According to the employment consultation service, ACAS, incidents of workplace bullying have increased in the last year with many people being too afraid to speak up.

The report from ACAS warned that the rise in the number of people being affected in the workplace could also be costing the UK economy £18 million per annum.

Bullying in the Workplace: ACAS Report

In the last twelve months, the service received over 20,000 calls in regards to bullying and harassment in the workplace.

ACAS warned employers that they must do more to end bullying and harassment of employees with the group stating that businesses need to take the issue much more seriously and to improve anti-bullying policies to reduce the number of incidents seen in the workplace.

Chair of ACAS Sir Brendan Barber said that there was no doubt that bullying was on the rise in the UK and blamed poor management stating that employers not properly dealing with issues was the main reason for the increase.
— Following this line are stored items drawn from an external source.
(* ===== verification/NfsProto.v ===== *)
(** * The NFSv4 protocol: numbers and names ([src/nfs-ganesha/src/include/nfsv41.h])

    The statuses and operation numbers that the server compares with, and the check of
    the strings a client sends: [path_filter] of [Protocols/NFS/nfs_proto_tools.c] and
    [nfs4_utf8string_scan] of [include/nfs_proto_tools.h]. A string is the memory from
    its first byte on; a read behind its end is [Crash]. *)

From S2P Require Import Prelude.
Local Open Scope Z_scope.

(** ** Numbers *)

Definition NFS4_OK : Z := 0.
Definition NFS4ERR_ACCESS : Z := 13.
Definition NFS4ERR_INVAL : Z := 22.
Definition NFS4ERR_ROFS : Z := 30.
Definition NFS4ERR_NAMETOOLONG : Z := 63.
Definition NFS4ERR_NOTSUPP : Z := 10004.
Definition NFS4ERR_DENIED : Z := 10010.
Definition NFS4ERR_EXPIRED : Z := 10011.
Definition NFS4ERR_RESOURCE : Z := 10018.
Definition NFS4ERR_NOFILEHANDLE : Z := 10020.
Definition NFS4ERR_MINOR_VERS_MISMATCH : Z := 10021.
Definition NFS4ERR_BADCHAR : Z := 10040.
Definition NFS4ERR_BADNAME : Z := 10041.
Definition NFS4ERR_OP_ILLEGAL : Z := 10044.
Definition NFS4ERR_BADSESSION : Z := 10052.
Definition NFS4ERR_BADSLOT : Z := 10053.
Definition NFS4ERR_CONN_NOT_BOUND_TO_SESSION : Z := 10055.
Definition NFS4ERR_SEQ_MISORDERED : Z := 10063.
Definition NFS4ERR_SEQUENCE_POS : Z := 10064.
Definition NFS4ERR_REP_TOO_BIG : Z := 10066.
Definition NFS4ERR_REP_TOO_BIG_TO_CACHE : Z := 10067.
Definition NFS4ERR_RETRY_UNCACHED_REP : Z := 10068.
Definition NFS4ERR_TOO_MANY_OPS : Z := 10070.
Definition NFS4ERR_OP_NOT_IN_SESSION : Z := 10071.
Definition NFS4ERR_NOT_ONLY_OP : Z := 10081.

Definition NFS4_OP_PUTROOTFH : Z := 24.
Definition NFS4_OP_SETATTR : Z := 34.
Definition NFS4_OP_WRITE : Z := 38.
Definition NFS4_OP_RELEASE_LOCKOWNER : Z := 39.
Definition NFS4_OP_BIND_CONN_TO_SESSION : Z := 41.
Definition NFS4_OP_EXCHANGE_ID : Z := 42.
Definition NFS4_OP_CREATE_SESSION : Z := 43.
Definition NFS4_OP_DESTROY_SESSION : Z := 44.
Definition NFS4_OP_SEQUENCE : Z := 53.
Definition NFS4_OP_DESTROY_CLIENTID : Z := 57.
Definition NFS4_OP_RECLAIM_COMPLETE : Z := 58.
Definition NFS4_OP_REMOVEXATTR : Z := 75.
Definition NFS4_OP_ILLEGAL : Z := 10044.

(** ** Names *)

Definition UTF8_SCAN_NOSLASH : Z := 0x01.
Definition UTF8_SCAN_NODOT : Z := 0x02.
Definition UTF8_SCAN_CKUTF8 : Z := 0x04.
Definition UTF8_SCAN_PATH : Z := 0x10.

Definition MAXNAMLEN : Z := 255.
Definition MAXPATHLEN : Z := 4096.

(** A bit of the scan flags. *)
Definition scans (scan flag : Z) : bool := negb (Z.land scan flag =? 0).

(** A byte that is not of the form 10xxxxxx. *)
Definition no_continuation (b : Z) : bool := negb (Z.land b 0xc0 =? 0x80).

(** The name at [np], behind its first dot, is "." or "..". *)
Definition only_dots (np : list Z) : res bool :=
  c0 ← deref (np !! 0%nat);
  if c0 =? 0 then Ret true
  else if c0 =? 46 then c1 ← deref (np !! 1%nat); Ret (c1 =? 0)
  else Ret false.

Fixpoint path_filter_from (first : bool) (np : list Z) (scan : Z) : res Z :=
  match np with
  | [] => Crash
  | c :: np =>
    if c =? 0 then Ret NFS4_OK
    else if c <? 0x80 then
      if (c =? 47) && scans scan UTF8_SCAN_NOSLASH then Ret NFS4ERR_BADCHAR
      else if first && (c =? 46) && scans scan UTF8_SCAN_NODOT then
        dots ← only_dots np;
        if (dots : bool) then Ret NFS4ERR_BADNAME else path_filter_from false np scan
      else path_filter_from false np scan
    else if scans scan UTF8_SCAN_CKUTF8 then
      if Z.land c 0xe0 =? 0xc0 then
        match np with
        | [] => Crash
        | b0 :: np1 =>
          if no_continuation b0 || (Z.land c 0xfe =? 0xc0) then Ret NFS4ERR_INVAL
          else path_filter_from false np1 scan
        end
      else if Z.land c 0xf0 =? 0xe0 then
        match np with
        | [] => Crash
        | b0 :: np1 =>
          if no_continuation b0 then Ret NFS4ERR_INVAL
          else
            match np1 with
            | [] => Crash
            | b1 :: np2 =>
              if no_continuation b1
                 || ((c =? 0xe0) && (Z.land b0 0xe0 =? 0x80))
                 || ((c =? 0xed) && (Z.land b0 0xe0 =? 0xa0))
                 || ((c =? 0xef) && (b0 =? 0xbf) && (Z.land b1 0xfe =? 0xbe))
              then Ret NFS4ERR_INVAL
              else path_filter_from false np2 scan
            end
        end
      else if Z.land c 0xf8 =? 0xf0 then
        match np with
        | [] => Crash
        | b0 :: np1 =>
          if no_continuation b0 then Ret NFS4ERR_INVAL
          else
            match np1 with
            | [] => Crash
            | b1 :: np2 =>
              if no_continuation b1 then Ret NFS4ERR_INVAL
              else
                match np2 with
                | [] => Crash
                | b2 :: np3 =>
                  if no_continuation b2
                     || ((c =? 0xf0) && (Z.land b0 0xf0 =? 0x80))
                     || ((c =? 0xf4) && (0x8f <? b0)) || (0xf4 <? c)
                  then Ret NFS4ERR_INVAL
                  else path_filter_from false np3 scan
                end
            end
        end
      else Ret NFS4ERR_INVAL
    else path_filter_from false np scan
  end.

Definition path_filter (name : list Z) (scan : Z) : res Z := path_filter_from true name scan.

(** A [utf8string]: the address of its bytes, which are followed by a NUL, and its
    length. *)
Record utf8string := MkUtf8 { utf8string_len : Z; utf8string_val : option (list Z) }.

Definition nfs4_utf8string_scan (input : utf8string) (scan : Z) : res Z :=
  match utf8string_val input with
  | None => Ret NFS4ERR_INVAL
  | Some val =>
    if utf8string_len input =? 0 then Ret NFS4ERR_INVAL
    else if (scans scan UTF8_SCAN_PATH && (MAXPATHLEN <? utf8string_len input))
            || (negb (scans scan UTF8_SCAN_PATH) && (MAXNAMLEN <? utf8string_len input))
    then Ret NFS4ERR_NAMETOOLONG
    else if (scan =? 0) || (scan =? UTF8_SCAN_PATH) then Ret NFS4_OK
    else path_filter val scan
  end.

(** [l] bytes and the NUL behind them, copied to memory of their own. *)
Definition utf8string_dup (s : option (list Z)) (l : nat) : res utf8string :=
  match s with
  | None => Ret (MkUtf8 0 None)
  | Some s =>
    if (l =? 0)%nat then Ret (MkUtf8 0 None)
    else if (length s <? l + 1)%nat then Crash
    else Ret (MkUtf8 (Z.of_nat l) (Some (take (l + 1) s)))
  end.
He said: "Callers to our helpline have experienced some horrific incidents around bullying that have included humiliation, ostracism, verbal and physical abuse.

"But managers sometimes dismiss accusations around bullying as simply personality or management-style clashes, whilst others may recognise the problem but lack the confidence or skills to deal with it."

Groups Frequently Targeted by Workplace Bullying

While bullying and harassment is on the rise according to the ACAS report, alarmingly, the report also showed that there were groups who were more likely to be targeted. The groups that were more likely to be the victim of bullying were:

  • Public sector ethnic minority workers
  • Women in traditionally male-dominated occupations
  • Workers with disabilities and health problems
  • Lesbian, gay and transgender employees

One of the major issues with bullying is that managers fail to properly deal with the bullying but rather move one of those involved to another team. As a result, this means that the issue is never fully solved and there is always underlying tension. According to ACAS, managers are often the bullies themselves with many forced to quit their job as a result of the abuse. (One in three according to a recent study)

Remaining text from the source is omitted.